§ Problem statement: Beginning with the line that contains "split; [done|]. intros", transcribe every line down to the end of the entries, exactly, and no other lines.

——

(** ** Lemmas *)

Lemma others_trans id st1 st2 st3 : others id st1 st2 -> others id st2 st3 -> others id st1 st3.
Proof. intros E1 E2 id' Hne. by rewrite E2, E1. Qed.

Lemma settled_trans r1 r2 r3 : settled_as r1 r2 -> settled_as r2 r3 -> settled_as r1 r3.
Proof. intros [-> | ->] [-> | ->]; [by left|by right|by right|by right]. Qed.

Lemma reset_not_over r : room_is_game_over (reset r) = false.
Proof. done. Qed.

Lemma set_match_match r : set_match r (match_ r) = r.
Proof. by destruct r. Qed.

Lemma loop_ok_mono n n' st : loop_ok n st -> (n' <= n)%nat -> loop_ok n' st.
Proof. intros (? & ? & Hi) Hle. split_and!; [done|done|by eapply finish_inv_mono]. Qed.

Lemma write_room_loop n id st r r' : loop_ok n st -> rooms_ (ls_rooms st) !! id = Some r ->
  room_ok r' -> id_ r' = id_ r ->
  white_player_ r' = white_player_ r -> black_player_ r' = black_player_ r ->
  loop_ok n (set_ls_rooms st (write_room (ls_rooms st) id r')) /\
  others id st (set_ls_rooms st (write_room (ls_rooms st) id r')) /\
  rooms_ (ls_rooms (set_ls_rooms st (write_room (ls_rooms st) id r'))) !! id = Some r'.
Proof.
  intros (Hm & Hp & Hi) Hr Hok Hid Hw Hb. split_and!.
  - split_and!; [by eapply write_room_ok|done|]. eapply finish_inv_stable; [exact Hi|].
    split; [done|]. intros id' r1. cbn [set_ls_rooms ls_rooms write_room set_rooms rooms_].
    rewrite lookup_insert_Some. intros [[<- <-] | [? ?]]; eauto.
  - intros id' Hne. by apply lookup_insert_ne.
  - apply lookup_insert_eq.
Qed.

Lemma loop_room n st id r : loop_ok n st -> rooms_ (ls_rooms st) !! id = Some r ->
  id_ r = id /\ room_ok r.
Proof. intros [Hm _] Hr. by destruct (mo_rooms _ Hm _ _ Hr) as (? & ? & _). Qed.

Lemma same_rooms_ok n st st' : loop_ok n st -> ls_rooms st' = ls_rooms st -> ls_ext st' = ls_ext st ->
  plane_ok (ls_plane st') -> loop_ok n st'.
Proof.
  intros (Hm & _ & Hi) Er Ee Hp. split_and!; [by rewrite Er|done|].
  eapply finish_inv_stable; [exact Hi|]. split; [done|]. rewrite Er. eauto.
Qed.

Lemma set_plane_ok n st p : loop_ok n st -> traffic (ls_plane st) p -> loop_ok n (set_ls_plane st p).
Proof. intros Hst Ht. eapply same_rooms_ok; [done..|]. destruct Hst as (_ & Hp & _). by eapply traffic_ok. Qed.

Lemma send_snapshot_ok n player snapshot st : loop_ok n st ->
  send_snapshot player snapshot st ⇓ (fun st' => loop_ok n st' /\ ls_rooms st' = ls_rooms st).
Proof.
  intros Hst. unfold send_snapshot.
  destruct (is_player_connected_ok (ls_plane st) (gp_player_id player) (proj1 (proj2 Hst))) as [[] ->];
    rewrite bind_ok; [|by apply returns_ok].
  apply returns_bind. eapply returns_mono; [apply sink_with_ok, Hst|].
  intros [b p] Ht. apply returns_ok. split; [by apply set_plane_ok|done].
Qed.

——

§ Response area:
    split; [done|]. intros id' r1. cbn [set_ls_rooms ls_rooms write_room set_rooms rooms_].
    rewrite lookup_insert_Some. intros [[<- <-] | [? ?]]; eauto.
  - intros id' Hne. by apply lookup_insert_ne.
  - apply lookup_insert_eq.
Qed.

Lemma loop_room n st id r : loop_ok n st -> rooms_ (ls_rooms st) !! id = Some r ->
  id_ r = id /\ room_ok r.
Proof. intros [Hm _] Hr. by destruct (mo_rooms _ Hm _ _ Hr) as (? & ? & _). Qed.

Lemma same_rooms_ok n st st' : loop_ok n st -> ls_rooms st' = ls_rooms st -> ls_ext st' = ls_ext st ->
  plane_ok (ls_plane st') -> loop_ok n st'.
Proof.
  intros (Hm & _ & Hi) Er Ee Hp. split_and!; [by rewrite Er|done|].
  eapply finish_inv_stable; [exact Hi|]. split; [done|]. rewrite Er. eauto.
Qed.

Lemma set_plane_ok n st p : loop_ok n st -> traffic (ls_plane st) p -> loop_ok n (set_ls_plane st p).
Proof. intros Hst Ht. eapply same_rooms_ok; [done..|]. destruct Hst as (_ & Hp & _). by eapply traffic_ok. Qed.

Lemma send_snapshot_ok n player snapshot st : loop_ok n st ->
  send_snapshot player snapshot st ⇓ (fun st' => loop_ok n st' /\ ls_rooms st' = ls_rooms st).
Proof.
  intros Hst. unfold send_snapshot.
  destruct (is_player_connected_ok (ls_plane st) (gp_player_id player) (proj1 (proj2 Hst))) as [[] ->];
    rewrite bind_ok; [|by apply returns_ok].
  apply returns_bind. eapply returns_mono; [apply sink_with_ok, Hst|].
  intros [b p] Ht. apply returns_ok. split; [by apply set_plane_ok|done].
Qed.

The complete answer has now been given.